Martin conoció a su amor en una fiesta de Año Nuevo del colegio, en décimo curso. Su compañera Nancy estaba visitando a su prima Bárbara. Las chicas acudieron juntas a la fiesta. Martin se enamoró de la belleza de ojos azules a primera vista. Después bailaron mucho y se divirtieron hablando entre ellos y con sus compañeros de clase. Al final de la fiesta, Martin se ofreció a acompañar a Barbara a casa. Como el chico le gustaba, Barbara aceptó.
Caminaron despacio por la calle y charlaron animadamente. Había muchos temas que interesaban a ambos. Por ejemplo, el amor por las ciencias exactas.

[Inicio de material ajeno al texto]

(** The rank of a quantile is the position of an observation. *)
Lemma rank_of_bounds u n :
  0 < u <= F64.one_u -> F64.repr u -> 0 < n <= 2 ^ 53 -> 1 <= rank_of (F64.Fin false u) n <= n.
Proof.
  intros Hu Hrep Hn. unfold rank_of. rewrite F64.of_Z_exact by lia. pose proof F64.one_u_pos.
  assert (0 < n * F64.one_u) by (apply Z.mul_pos_pos; lia).
  destruct (F64.mul_between u (n * F64.one_u) u (n * F64.one_u)) as (w & -> & Hw & _).
  - done.
  - apply F64.repr_units. lia.
  - apply F64.units_lt_inf. lia.
  - split; [apply Z.mul_le_mono_nonneg_l; nia|rewrite Z.mul_comm; apply Z.mul_le_mono_nonneg_l; lia].
  - simpl F64.ceil. set (z := (w + F64.one_u - 1) / F64.one_u).
    assert (1 <= z <= n) as Hz.
    { split; [apply Z.div_le_lower_bound; lia|].
      assert (z < n + 1); [|lia]. apply Z.div_lt_upper_bound; lia. }
    rewrite F64.to_int64_units; [done|]. unfold Int64.max_val. lia.
Qed.

Section props.
Context `{!Math}.

Lemma quantile_scan bs c kvs u :
  few bs -> bs <> [] -> hist_of bs c -> ranges c kvs -> 0 < u <= F64.one_u -> F64.repr u ->
  exists b, Quantile c kvs (F64.Fin false u) = Some (bucketValue b)
  /\ b ∈ bs
  /\ tally (fun x => x < b) bs < rank_of (F64.Fin false u) (Z.of_nat (length bs))
     <= tally (fun x => x <= b) bs.
Proof.
  intros Hf Hne Hc Hr Hu Hrep. unfold Quantile.
  rewrite (total_ok bs c kvs Hf Hc Hr). unfold few in Hf.
  assert (0 < Z.of_nat (length bs)) as Hlen by (destruct bs; [done|simpl; lia]).
  rewrite (proj2 (Z.eqb_neq _ _)) by lia.
  pose proof (rank_of_bounds u (Z.of_nat (length bs)) Hu Hrep ltac:(lia)) as Hrank.
  pose proof (merge_sort_Permutation Z.le kvs.*1) as Hperm.
  destruct (scan_rank_ok bs c kvs Hf Hc Hr (rank_of (F64.Fin false u) (Z.of_nat (length bs)))
              [] (merge_sort Z.le kvs.*1)) as (b & Hscan & Hin & Hb); simpl.
  - rewrite Hperm. by apply (kvs_NoDup c).
  - intros k. rewrite Hperm. by apply (kvs_keys bs c).
  - apply StronglySorted_merge_sort; apply _.
  - rewrite tally_none by (intros; apply not_elem_of_nil). lia.
  - rewrite (tally_none (.∈ [])) in Hscan by (intros; apply not_elem_of_nil).
    exists b. rewrite Hscan. split_and!; [done| |lia|lia].
    apply (kvs_keys bs c kvs Hc Hr). by rewrite <- Hperm.
Qed.

(** ** Recording and shipping

    The bots record while the flusher takes deltas; the mutex makes each call a
    step, and any interleaving of them a list of steps. *)

Inductive hist_op := HRecord (ns : Z) | HTake.
(* ===== verification/Text.v ===== *)
(** * Text: what the services use of [fmt], [strconv] and [strings] *)
From Stdlib Require Import Ascii.
From stdpp Require Import pretty.
From S2P Require Import Prelude Float64.
Local Open Scope Z_scope.

(** ** Numbers *)

(** [strconv.Itoa], [%d] *)
Definition itoa (z : Z) : string := pretty z.

Fixpoint zeros (n : nat) (s : string) : string :=
  match n with O => s | S n' => String "0"%char (zeros n' s) end.

(** [s] with zeros in front, at least [k] characters long. *)
Definition pad (k : nat) (s : string) : string := zeros (k - String.length s) s.

(** [%.kf] of a number: the exact value rounded to [k] decimals, ties to even. *)
Definition fixed (k : nat) (x : F64.t) : string :=
  match x with
  | F64.NaN => "NaN"
  | F64.Inf s => if s then "-Inf" else "+Inf"
  | F64.Fin s u =>
      let n := u * 10 ^ Z.of_nat k in
      let m := F64.pick (n / F64.one_u) (n mod F64.one_u) F64.one_u in
      let q := itoa (m / 10 ^ Z.of_nat k) in
      let f := if decide (k = O) then "" else "." +:+ pad k (itoa (m mod 10 ^ Z.of_nat k)) in
      (if s then "-" else "") +:+ q +:+ f
  end%string.

Definition digit (c : Ascii.ascii) : option Z :=
  let n := Z.of_nat (Ascii.nat_of_ascii c) in
  if decide (48 <= n <= 57) then Some (n - 48) else None.

(** Digits with at most one point: the number they spell, and how many follow
    the point. *)
Fixpoint decimal (s : string) (point any : bool) (n k : Z) : option (Z * Z) :=
  match s with
  | EmptyString => if any then Some (n, k) else None
  | String c s' =>
      match digit c with
      | Some d => decimal s' point true (10 * n + d) (if point then k + 1 else k)
      | None => if decide (c = "."%char /\ point = false) then decimal s' true any n k else None
      end
  end.

(** What [ParseFloat] does with anything but an unsigned plain decimal (signs,
    exponents, hexadecimal, infinities, bad syntax), and [%q], are parameters. *)
Class Strconv := { other_float : string -> F64.t; quote : string -> string }.

(** The value [strconv.ParseFloat(s, 64)] returns, whether or not it also
    returns an error. *)
Definition parseFloat `{!Strconv} (s : string) : F64.t :=
  match decimal s false false 0 0 with
  | Some (n, k) => F64.dec n k
  | None => other_float s
  end.

Fixpoint digits (s : string) (n : Z) : option Z :=
  match s with
  | EmptyString => Some n
  | String c s' => match digit c with Some d => digits s' (10 * n + d) | None => None end
  end.

(** A sign in front. *)
Definition signed (s : string) : bool * string :=
  match s with
  | String "-" t => (true, t)
  | String "+" t => (false, t)
  | _ => (false, s)
  end.

(** The value [strconv.ParseInt(s, 10, 64)] returns, whether or not it also
    returns an error: 0 on bad syntax, the nearest bound when out of range. *)
Definition parseInt (s : string) : Z :=
  let '(neg, t) := signed s in
  match t, digits t 0 with
  | EmptyString, _ | _, None => 0
  | _, Some n => Z.max Int64.min_val (Z.min Int64.max_val (if neg : bool then - n else n))
  end.

(** The same, [None] when it returns an error. *)
Definition parseInt_ok (s : string) : option Z :=
  let '(neg, t) := signed s in
  match t, digits t 0 with
  | EmptyString, _ | _, None => None
  | _, Some n => let v := if neg : bool then - n else n in if decide (Int64.in_range v) then Some v else None
  end.

(** ** Strings *)

(** [strings.Join] *)
Definition join (sep : string) (l : list string) : string :=
  match l with
  | [] => ""
  | s :: l' => foldl (fun a b => a +:+ sep +:+ b)%string s l'
  end.

(** [strings.HasPrefix] and the rest of the string after the prefix. *)
Fixpoint strip_prefix (p s : string) : option string :=
  match p, s with
  | EmptyString, _ => Some s
  | String a p', String b s' => if Ascii.eqb a b then strip_prefix p' s' else None
  | String _ _, EmptyString => None
  end.

Lemma string_app_assoc (a b c : string) : a +:+ (b +:+ c) = (a +:+ b) +:+ c.
Proof. induction a as [|x a IH]; [done|].
  change (String x (a +:+ (b +:+ c)) = String x ((a +:+ b) +:+ c)). by rewrite IH.
Qed.

Lemma strip_prefix_app p s : strip_prefix p (p +:+ s) = Some s.
Proof.
  induction p as [|c p IH]; [done|].
  change (strip_prefix (String c p) (String c (p +:+ s)) = Some s). simpl. by rewrite Ascii.eqb_refl.
Qed.

Definition reverse_string (s : string) : string :=
  String.string_of_list_ascii (rev (String.list_ascii_of_string s)).

Definition hasSuffix (s suffix : string) : bool :=
  match strip_prefix (reverse_string suffix) (reverse_string s) with Some _ => true | None => false end.

(** The UTF-8 encodings of the Unicode white space characters. *)
Definition white_space : list string :=
  let b (l : list nat) := String.string_of_list_ascii (map ascii_of_nat l) in
  map b [[9]; [10]; [11]; [12]; [13]; [32]; [194; 133]; [194; 160]; [225; 154; 128];
         [226; 128; 128]; [226; 128; 129]; [226; 128; 130]; [226; 128; 131]; [226; 128; 132];
         [226; 128; 133]; [226; 128; 134]; [226; 128; 135]; [226; 128; 136]; [226; 128; 137];
         [226; 128; 138]; [226; 128; 168]; [226; 128; 169]; [226; 128; 175]; [226; 129; 159];
         [227; 128; 128]]%nat.

Fixpoint first_stripped (ws : list string) (s : string) : option string :=
  match ws with
  | [] => None
  | w :: ws' => match strip_prefix w s with Some t => Some t | None => first_stripped ws' s end
  end.

Fixpoint strip_all (fuel : nat) (ws : list string) (s : string) : string :=
  match fuel with
  | O => s
  | S fuel' => match first_stripped ws s with Some t => strip_all fuel' ws t | None => s end
  end.

(** [strings.TrimSpace] *)
Definition trimSpace (s : string) : string :=
  let s := strip_all (String.length s) white_space s in
  let r := reverse_string s in
  reverse_string (strip_all (String.length r) (map reverse_string white_space) r).

(** [strings.Split(s, sep)] for a one-byte separator. *)
Fixpoint split (sep : ascii) (s : string) : list string :=
  match s with
  | EmptyString => [""%string]
  | String c s' =>
      if Ascii.eqb c sep then ""%string :: split sep s'
      else match split sep s' with
           | l :: ls => String c l :: ls
           | [] => [String c ""]
           end
  end.

(** The code points of a string, as a [range] over it or [DecodeRuneInString]
    yields them: UTF-8, with 0xFFFD for each byte that starts no valid
    encoding. Each comes with the bytes it was read from. *)
Definition bytes (s : string) : list Z :=
  map (fun c => Z.of_nat (Ascii.nat_of_ascii c)) (String.list_ascii_of_string s).

Definition of_bytes (l : list Z) : string :=
  String.string_of_list_ascii (map (fun b => Ascii.ascii_of_nat (Z.to_nat b)) l).

Definition between (lo hi b : Z) : bool := (lo <=? b) && (b <=? hi).

(** The bounds of the second byte of a three- or four-byte encoding. *)
Definition second_byte (b0 b1 : Z) : bool :=
  if b0 =? 224 then between 160 191 b1
  else if b0 =? 237 then between 128 159 b1
  else if b0 =? 240 then between 144 191 b1
  else if b0 =? 244 then between 128 143 b1
  else between 128 191 b1.

Definition runeError : Z := 65533.

(** The encodings of two, three and four bytes. *)
Definition two_bytes (b0 b1 : Z) : bool := between 194 223 b0 && between 128 191 b1.
Definition three_bytes (b0 b1 b2 : Z) : bool := between 224 239 b0 && second_byte b0 b1 && between 128 191 b2.
Definition four_bytes (b0 b1 b2 b3 : Z) : bool :=
  between 240 244 b0 && second_byte b0 b1 && between 128 191 b2 && between 128 191 b3.

Fixpoint decode_utf8 (l : list Z) : list (Z * list Z) :=
  match l with
  | [] => []
  | b0 :: l1 =>
      if b0 <? 128 then (b0, [b0]) :: decode_utf8 l1
      else match l1 with
           | b1 :: l2 =>
               if two_bytes b0 b1
               then ((b0 - 192) * 64 + (b1 - 128), [b0; b1]) :: decode_utf8 l2
               else match l2 with
                    | b2 :: l3 =>
                        if three_bytes b0 b1 b2
                        then (((b0 - 224) * 64 + (b1 - 128)) * 64 + (b2 - 128), [b0; b1; b2]) :: decode_utf8 l3
                        else match l3 with
                             | b3 :: l4 =>
                                 if four_bytes b0 b1 b2 b3
                                 then ((((b0 - 240) * 64 + (b1 - 128)) * 64 + (b2 - 128)) * 64 + (b3 - 128), [b0; b1; b2; b3])
                                      :: decode_utf8 l4
                                 else (runeError, [b0]) :: decode_utf8 l1
                             | [] => (runeError, [b0]) :: decode_utf8 l1
                             end
                    | [] => (runeError, [b0]) :: decode_utf8 l1
                    end
           | [] => (runeError, [b0]) :: decode_utf8 l1
           end
  end.

Definition runes (s : string) : list Z := map fst (decode_utf8 (bytes s)).

(** [c == utf8.RuneError && size == 1]: a byte that is no part of an encoding. *)
Definition ill_formed (c : Z * list Z) : bool := (c.1 =? runeError) && (length c.2 =? 1)%nat.

(** [utf8.ValidString] *)
Definition validString (s : string) : bool := forallb (fun c => negb (ill_formed c)) (decode_utf8 (bytes s)).

(** A string with U+FFFD, which is EF BF BD, for each such byte: what
    [encoding/json] makes of the strings it writes and reads. *)
Definition coerced (c : Z * list Z) : list Z := if ill_formed c then [239; 191; 189] else c.2.
Definition toValid (s : string) : string := of_bytes (concat (map coerced (decode_utf8 (bytes s)))).

(** ** Paths: [filepath.Join] of two elements on Unix *)

(** [filepath.Clean]: [stack] is what is kept so far, innermost first. *)
Fixpoint clean_elements (rooted : bool) (elements stack : list string) : list string :=
  match elements with
  | [] => rev stack
  | e :: es =>
      if String.eqb e "" || String.eqb e "." then clean_elements rooted es stack
      else if String.eqb e ".." then
        match stack with
        | top :: stack' =>
            if String.eqb top ".." then clean_elements rooted es (e :: stack)
            else clean_elements rooted es stack'
        | [] => clean_elements rooted es (if rooted then [] else [e])
        end
      else clean_elements rooted es (e :: stack)
  end.

Definition clean_path (p : string) : string :=
  let rooted := match p with String "/" _ => true | _ => false end in
  let q := join "/" (clean_elements rooted (split "/"%char p) []) in
  if rooted then ("/" +:+ q)%string else if String.eqb q "" then "."%string else q.

Definition join_path (a b : string) : string :=
  if String.eqb a "" then (if String.eqb b "" then ""%string else clean_path b)
  else if String.eqb b "" then clean_path a
  else clean_path (a +:+ "/" +:+ b)%string.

Barbara y Martin se habian acercado mucho a su casa, pero los temas interesantes no terminaban. Habrían hablado durante mucho tiempo si Nancy no hubiera llamado a su hermana a casa. Habiendo acordado encontrarse mañana en la pista de patinaje, los jóvenes se separaron.
Martin caminaba sin fijarse en nada ni en nadie. Estaba en las nubes, soñando, imaginándose a sí mismo y a Barbara como marido y mujer. Y no se dio cuenta de que estaba cruzando la calle en rojo. El coche… El impacto… El conductor recogió con cuidado al chico, lo metió suavemente en el coche y lo llevó al hospital. Martin ingresó en el hospital con una fractura abierta en la pierna. Ya tumbado en la sala, escuchó la conversación de los médicos. Y que podía quedarse cojo. Al día siguiente le visitó Nancy con Max y Barbara.
– “Martin, ¿te duele?”, preguntó cogiendo la mano del chico.
– Cuando estás cerca, no me duele nada”, respondió él.
Se separaron acordando la próxima visita. Durante la siguiente visita Martin le preguntó al médico:
– ¿Realmente seguiré cojo?
– La respuesta es sí -intenté, recomponiéndote la pierna. Cuando quitemos la escayola, estará claro. Entonces solucionaremos el problema.
Martin estuvo un mes en el hospital. Durante todo ese tiempo llamó a Barbara todos los días. Cuando le dieron el alta, el médico dijo que los huesos y los músculos se habían fusionado bien. Dio muchas recomendaciones de ejercicios físicos y añadió:
– Si sigues las recomendaciones, la cojera no permanecerá. Todo depende de ti.
Martin entrenó duro y su recuperación fue un éxito… Después de graduarse, Martin y Barbara se casaron.